Leña que menos humo produce

Encender la chimenea o la estufa debería ser un momento agradable, no una nube de humo que te hace toser y deja todo el salón oliendo mal. Si alguna vez has abierto la puerta de la estufa y te ha recibido una humareda espesa, lo más probable es que el problema no sea el aparato, sino la leña que estás quemando.

Aquí tienes una guía clara sobre qué influye en el humo, qué maderas dan mejor resultado y cuáles conviene dejar en la leñera.

El factor que más importa: la sequedad, no solo la especie

Antes de fijarte en el tipo de árbol, fíjate en el grado de humedad. Una madera con más de un 20% de humedad va a humear casi sin importar de qué especie se trate, porque el fuego pierde buena parte de su energía en evaporar el agua que contiene en lugar de arder limpiamente.
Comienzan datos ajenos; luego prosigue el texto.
(* ===== verification/TreasuryTests.v ===== *)
(** * The unit tests of the treasury reward pallet: src/mock.rs and src/tests.rs

    The mock runtime's genesis and the two tests as scripts over the pallet of Treasury.v.
    Both pass over every currency that keeps the laws of the interface, not only over the
    balances of the mock. *)

From stdpp Require Import base tactics list gmap strings.
From Stdlib Require Import ZArith Lia Strings.Byte.
From S2P Require Import Prelude Treasury.
Local Open Scope Z_scope.

(** An account is the number of its 32 bytes; [AccountId32::new([b; 32])] repeats one. *)
Definition repeated_byte (b : Z) : Z := b * ((2 ^ 256 - 1) `div` 255).
Definition ALICE : Z := repeated_byte 0.
Definition BOB : Z := repeated_byte 1.
Definition TREASURY_ACCOUNT : Z := repeated_byte 2.

(** The pallets of the mock, and their configurations: numbers, ratios in percent, and the
    handlers that are [()]. *)
Inductive MockPallet := MSystem | MBalances | MTreasury | MTreasuryReward.

Record SystemParams := mkSystemParams {
  Prefix : Z; BlockHashCount : Z; MaximumBlockWeight : Z; MaximumBlockLength : Z;
  AvailableBlockRatio : Z; MaxConsumers : Z; call_filter_everything : bool }.
Definition mock_system : SystemParams := {|
  Prefix := 100; BlockHashCount := 250; MaximumBlockWeight := 1024;
  MaximumBlockLength := 2 * 1024; AvailableBlockRatio := 100; MaxConsumers := 16;
  call_filter_everything := true |}.

Definition mock_ExistentialDeposit : Z := 0.
Record BalancesParams := mkBalancesParams {
  ExistentialDeposit : Z; MaxLocks : Z; MaxReserves : Z; MaxTreeDepth : Z;
  CacheBlockLength : Z; MinimumDepositLength : Z;
  AccountStore : MockPallet; DustRemoval : option MockPallet }.
Definition mock_balances_params : BalancesParams := {|
  ExistentialDeposit := mock_ExistentialDeposit; MaxLocks := 50; MaxReserves := 50;
  MaxTreeDepth := 32; CacheBlockLength := 5; MinimumDepositLength := 10 * 60 * 24 * 28;
  AccountStore := MSystem; DustRemoval := None |}.

Inductive MockOrigin := EnsureRootAccount.
Record TreasuryParams := mkTreasuryParams {
  ProposalBond : Z; ProposalBondMinimum : Z; ProposalBondMaximum : option Z;
  SpendPeriod : Z; Burn : Z; TreasuryPalletId : list Byte.byte; MaxApprovals : Z;
  ApproveOrigin : MockOrigin; RejectOrigin : MockOrigin;
  BurnDestination : option MockPallet; OnSlash : option MockPallet;
  treasury_currency : MockPallet }.
Definition mock_treasury_params : TreasuryParams := {|
  ProposalBond := 5; ProposalBondMinimum := 1; ProposalBondMaximum := None;
  SpendPeriod := 2; Burn := 50; TreasuryPalletId := bytes_of "py/trsry"; MaxApprovals := 100;
  ApproveOrigin := EnsureRootAccount; RejectOrigin := EnsureRootAccount;
  BurnDestination := None; OnSlash := None; treasury_currency := MBalances |}.

(** [impl Config for Test] of the pallet, and [TreasuryCurrencyAdapter]. *)
Definition mock_reward_currency : MockPallet := MBalances.
Definition TreasuryCurrencyAdapter : MockPallet := treasury_currency mock_treasury_params.

Definition mock_balances : list (Z * Z) :=
  [(ALICE, 10 ^ 18); (BOB, 10 ^ 18); (TREASURY_ACCOUNT, 10 ^ 18)].

(** [GenesisConfig] of the pallet: the interval and the payout. *)
Definition mock_treasury_genesis : Z * Z := (1, 9500000).

(** The genesis of the balances pallet: every listed account has its balance and the
    others none, and the issuance is the sum. *)
Class GenesisBalances (B : Type) `{!Currency B Z} := {
  balances_build : list (Z * Z) → B;
  build_free l a : NoDup l.*1 →
    free_balance (balances_build l) a = default 0 ((list_to_map l : gmap Z Z) !! a);
  build_issuance l : NoDup l.*1 → total_issuance (balances_build l) = foldr Z.add 0 l.*2;
}.

(** The account of a pallet, whose first four bytes are [modl], is none of the accounts of
    the genesis: the treasury starts without a balance, and [TREASURY_ACCOUNT] is not its
    account.  The reward is paid into the currency the treasury spends. *)
Lemma treasury_not_endowed account :
  Z.div account (2 ^ 224) = 0x6d6f646c →
  (account ∉ mock_balances.*1) ∧ mock_reward_currency = TreasuryCurrencyAdapter.
Proof.
  intros Ha. split; [|done]. intros Hin. cbn [mock_balances fmap list_fmap fst] in Hin.
  rewrite !elem_of_cons in Hin.
  destruct Hin as [-> | [-> | [-> | Hin]]]; [vm_compute in Ha; discriminate..|].
  by apply not_elem_of_nil in Hin.
Qed.

Section tests.
Context {B : Type} `{!Currency B Z, !GenesisBalances B}.
(** [Treasury::account_id()] *)
Context (treasury : Z).

Abbreviation State := (@TreasuryState B Z).

(** [new_test_ext]. *)
Definition new_test_ext : State :=
  genesis_build mock_treasury_genesis (balances_build mock_balances).

(** [last_event]. *)
Definition last_event (s : State) : outcome (@TreasuryEvent Z) :=
  match last (events s) with Some e => Ret e | None => Panic end.

(** [System::set_block_number(n)], and the end of the block; the argument of [on_finalize]
    is not used. *)
Definition set_block_number (n : Z) (s : State) : State :=
  mkTreasury (minting_interval s) (current_payout s) n (balances s) (events s).
Definition at_block (n : Z) (s : State) : outcome State :=
  on_finalize treasury (set_block_number n s).

(** [Result::unwrap] and [assert_eq!(b, true)] *)
Definition unwrap {A E} (r : result A E) : outcome A :=
  match r with Ok a => Ret a | Err _ => Panic end.
Definition assert (b : bool) : outcome unit := if b then Ret tt else Panic.

Definition basic_setup_works : outcome unit :=
  s ← at_block 1 new_test_ext;
  s ← at_block 2 s;
  s ← at_block 100 s;
  s ← at_block 101 s;
  s ← at_block 102 s;
  s ← at_block 103 s;
  assert (0 <? free_balance (balances s) treasury).

(** A block of the second test: its end, the balance of the treasury, the last event. *)
Definition block_with (n balance event_balance event_block : Z) (s : State) : outcome State :=
  s ← at_block n s;
  _ ← assert (free_balance (balances s) treasury =? balance);
  e ← last_event s;
  let 'TreasuryMinting b n' a := e in
  _ ← assert (bool_decide ((b, n', a) = (event_balance, event_block, treasury)));
  Ret s.

Definition setting_treasury_block_reward : outcome unit :=
  s ← block_with 1 9500000 9500000 1 new_test_ext;
  s ← block_with 2 19000000 19000000 2 s;
  s ← unwrap (set_current_payout OriginRoot 95 s);
  s ← unwrap (set_minting_interval OriginRoot 2 s);
  s ← block_with 3 19000000 19000000 2 s;
  s ← block_with 4 19000095 19000095 4 s;
  s ← unwrap (set_current_payout OriginRoot 0 s);
  s ← block_with 5 19000095 19000095 4 s;
  s ← block_with 6 19000095 19000095 4 s;
  s ← unwrap (set_current_payout OriginRoot 105 s);
  s ← block_with 7 19000095 19000095 4 s;
  s ← block_with 8 19000200 19000200 8 s;
  s ← unwrap (set_minting_interval OriginRoot 1 s);
  s ← unwrap (set_current_payout OriginRoot 10 s);
  s ← block_with 9 19000210 19000210 9 s;
  s ← block_with 10 19000220 19000220 10 s;
  Ret tt.

(** ** The tests pass *)

Context (deposit_0 : @existential_deposit B Z _ = mock_ExistentialDeposit).
Context (treasury_other : treasury ∉ mock_balances.*1).

(** What a state of the tests is known by: the interval and the payout, the balance of the
    treasury, a bound of the issuance, and the last event. *)
Record known (s : State) (interval payout balance : Z) (event : option (Z * Z)) : Prop := {
  known_interval : minting_interval s = interval;
  known_payout : current_payout s = payout;
  known_balance : free_balance (balances s) treasury = balance;
  known_issuance : total_issuance (balances s) = 3 * 10 ^ 18 + balance;
  known_event : last (events s) = (λ e, TreasuryMinting e.1 e.2 treasury) <$> event;
}.

Lemma known_start : known new_test_ext 1 9500000 0 None.
Proof.
  assert (NoDup mock_balances.*1) as Hnd
    by (apply (bool_decide_unpack _); vm_compute; exact I).
  constructor; try done; simpl.
  - rewrite build_free by done. by rewrite (not_elem_of_list_to_map_1 _ _ treasury_other).
  - by rewrite build_issuance.
Qed.

Lemma known_mint s i p f e n :
  known s i p f e → 0 < i → 0 < p → 0 ≤ f < 2 ^ 64 → p < 2 ^ 64 → n mod i = 0 →
  ∃ s', at_block n s = Ret s' ∧ known s' i p (f + p) (Some (f + p, n)).
Proof.
  intros [Hi Hp Hf Ht He] ???? Hn. unfold at_block, on_finalize. simpl.
  rewrite Hi, Hp, Hn. rewrite (proj2 (Z.eqb_neq _ _)) by lia. simpl.
  rewrite (proj2 (Z.eqb_neq p 0)) by lia.
  destruct (deposit_adds (balances s) treasury p) as (Hdep & Hiss & _);
    rewrite ?deposit_0, ?Hf, ?Ht; unfold mock_ExistentialDeposit; try lia.
  eexists. split; [done|].
  constructor; simpl; rewrite ?last_snoc, ?Hdep, ?Hf, ?Hiss, ?Ht; done || lia.
Qed.

Lemma known_skip s i p f e n :
  known s i p f e → 0 < i → n mod i ≠ 0 ∨ p = 0 →
  ∃ s', at_block n s = Ret s' ∧ known s' i p f e.
Proof.
  intros [Hi Hp Hf Ht He] ? Hn. unfold at_block, on_finalize. simpl.
  rewrite Hi, Hp. rewrite (proj2 (Z.eqb_neq _ _)) by lia.
  exists (set_block_number n s). split; [|by constructor].
  destruct Hn as [Hn| ->]; [by rewrite (proj2 (Z.eqb_neq _ _) Hn)|]. by destruct (_ =? _).
Qed.

Lemma block_mints s i p f e n f' :
  known s i p f e → 0 < i → 0 < p → 0 ≤ f < 2 ^ 64 → p < 2 ^ 64 → n mod i = 0 → f' = f + p →
  ∃ s', block_with n f' f' n s = Ret s' ∧ known s' i p f' (Some (f', n)).
Proof.
  intros Hs ????? ->. destruct (known_mint s i p f e n) as (s' & Hrun & Hs'); [done..|].
  exists s'. split; [|done]. unfold block_with, last_event. rewrite Hrun. simpl.
  rewrite (known_balance _ _ _ _ _ Hs'), (known_event _ _ _ _ _ Hs'), Z.eqb_refl. simpl.
  by rewrite bool_decide_true.
Qed.

Lemma block_skips s i p f fe n ne :
  known s i p f (Some (fe, ne)) → 0 < i → n mod i ≠ 0 ∨ p = 0 →
  ∃ s', block_with n f fe ne s = Ret s' ∧ known s' i p f (Some (fe, ne)).
Proof.
  intros Hs ??. destruct (known_skip s i p f (Some (fe, ne)) n) as (s' & Hrun & Hs'); [done..|].
  exists s'. split; [|done]. unfold block_with, last_event. rewrite Hrun. simpl.
  rewrite (known_balance _ _ _ _ _ Hs'), (known_event _ _ _ _ _ Hs'), Z.eqb_refl. simpl.
  by rewrite bool_decide_true.
Qed.

Lemma known_calls s i p f e i' p' :
  known s i p f e →
  (∃ s', unwrap (set_current_payout OriginRoot p' s) = Ret s' ∧ known s' i p' f e) ∧
  ∃ s', unwrap (set_minting_interval OriginRoot i' s) = Ret s' ∧ known s' i' p f e.
Proof. intros [????]. split; (eexists; split; [done|by constructor]). Qed.

(** Runs the first step of a test, by a lemma on the state that is known. *)
Ltac proceed H :=
  let s := fresh "s" in let Hrun := fresh "Hrun" in
  destruct H as (s & Hrun & ?); [..|rewrite Hrun; clear Hrun; cbn [mbind outcome_bind]].
Ltac advance :=
  match goal with
  | Hs : known ?s _ _ _ _ |- at_block ?n ?s ≫= _ = _ =>
      proceed (known_mint s _ _ _ _ n Hs); [lia..|reflexivity|]
  | Hs : known ?s _ _ _ _ |- block_with ?n ?f _ ?n ?s ≫= _ = _ =>
      proceed (block_mints s _ _ _ _ n f Hs); [lia..|reflexivity|reflexivity|]
  | Hs : known ?s _ _ _ _ |- block_with ?n _ _ _ ?s ≫= _ = _ =>
      proceed (block_skips s _ _ _ _ n _ Hs); [lia|by auto|]
  | Hs : known ?s _ _ _ _ |- unwrap (set_current_payout _ ?p ?s) ≫= _ = _ =>
      proceed (proj1 (known_calls s _ _ _ _ 0 p Hs))
  | Hs : known ?s _ _ _ _ |- unwrap (set_minting_interval _ ?i ?s) ≫= _ = _ =>
      proceed (proj2 (known_calls s _ _ _ _ i 0 Hs))
  end.

(** The unit tests of the pallet pass over every currency, when the existential deposit
    is the mock's and the treasury's account is none of the three that the mock endows: the
    minting of each block, the intervals and payouts that root sets, and no minting and no
    event with a payout of zero.  The issuance of the mock is three times 10^18. *)
Theorem treasury_tests_pass :
  basic_setup_works = Ret tt ∧ setting_treasury_block_reward = Ret tt ∧
  total_issuance (balances new_test_ext) = 3 * 10 ^ 18.
Proof.
  pose proof known_start as Hstart. split_and!; [| |apply Hstart].
  - unfold basic_setup_works. do 6 advance. unfold assert.
    by rewrite (known_balance _ _ _ _ _ ltac:(eassumption)).
  - unfold setting_treasury_block_reward. by do 16 advance.
Qed.

End tests.

(** ** Witness: balances in a map *)

Module MockExample.
(** The free balances and the issuance. *)
#[global] Instance currency : Currency (gmap Z Z * Z) Z.
Proof.
  refine {|
    free_balance := λ b a, default 0 (b.1 !! a);
    total_issuance := snd;
    existential_deposit := 0;
    deposit_creating := λ b a v, (<[a := default 0 (b.1 !! a) + v]> b.1, b.2 + v);
  |}.
  intros [b t] a v _ _ _ _. simpl. rewrite lookup_insert_eq. split_and!; [done..|].
  intros a' Ha. by rewrite lookup_insert_ne.
Defined.
#[global] Instance genesis : GenesisBalances (gmap Z Z * Z) :=
  {| balances_build l := (list_to_map l, foldr Z.add 0 l.*2);
     build_free l a _ := eq_refl; build_issuance l _ := eq_refl |}.
(** The bytes of modlpy/trsry and zeros *)
Definition account : Z := 0x6d6f646c70792f74727372790000000000000000000000000000000000000000.
End MockExample.

Lemma treasury_tests_pass_witness :
  setting_treasury_block_reward (B := gmap Z Z * Z) MockExample.account = Ret tt.
Proof.
  apply (@treasury_tests_pass _ MockExample.currency MockExample.genesis MockExample.account eq_refl).
  apply (bool_decide_unpack _). vm_compute. exact I.
Defined.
Algunas señales para saber si un tronco está realmente seco y listo para quemar:

  • Color y grietas: los troncos secos suelen tener grietas radiales en los extremos y un tono más apagado que la madera recién cortada.
  • Sonido: al golpear dos troncos entre sí, la leña seca suena a «hueco», mientras que la verde suena más sorda y mate.
  • Peso: para el mismo tamaño, un tronco seco pesa notablemente menos que uno verde.
  • Tiempo de secado: como referencia, la mayoría de maderas necesitan entre 6 y 18 meses de secado al aire libre, bajo cubierta y con buena ventilación, antes de estar en su punto óptimo.

Si tienes dudas, un medidor de humedad de leña es una inversión pequeña que evita muchos disgustos.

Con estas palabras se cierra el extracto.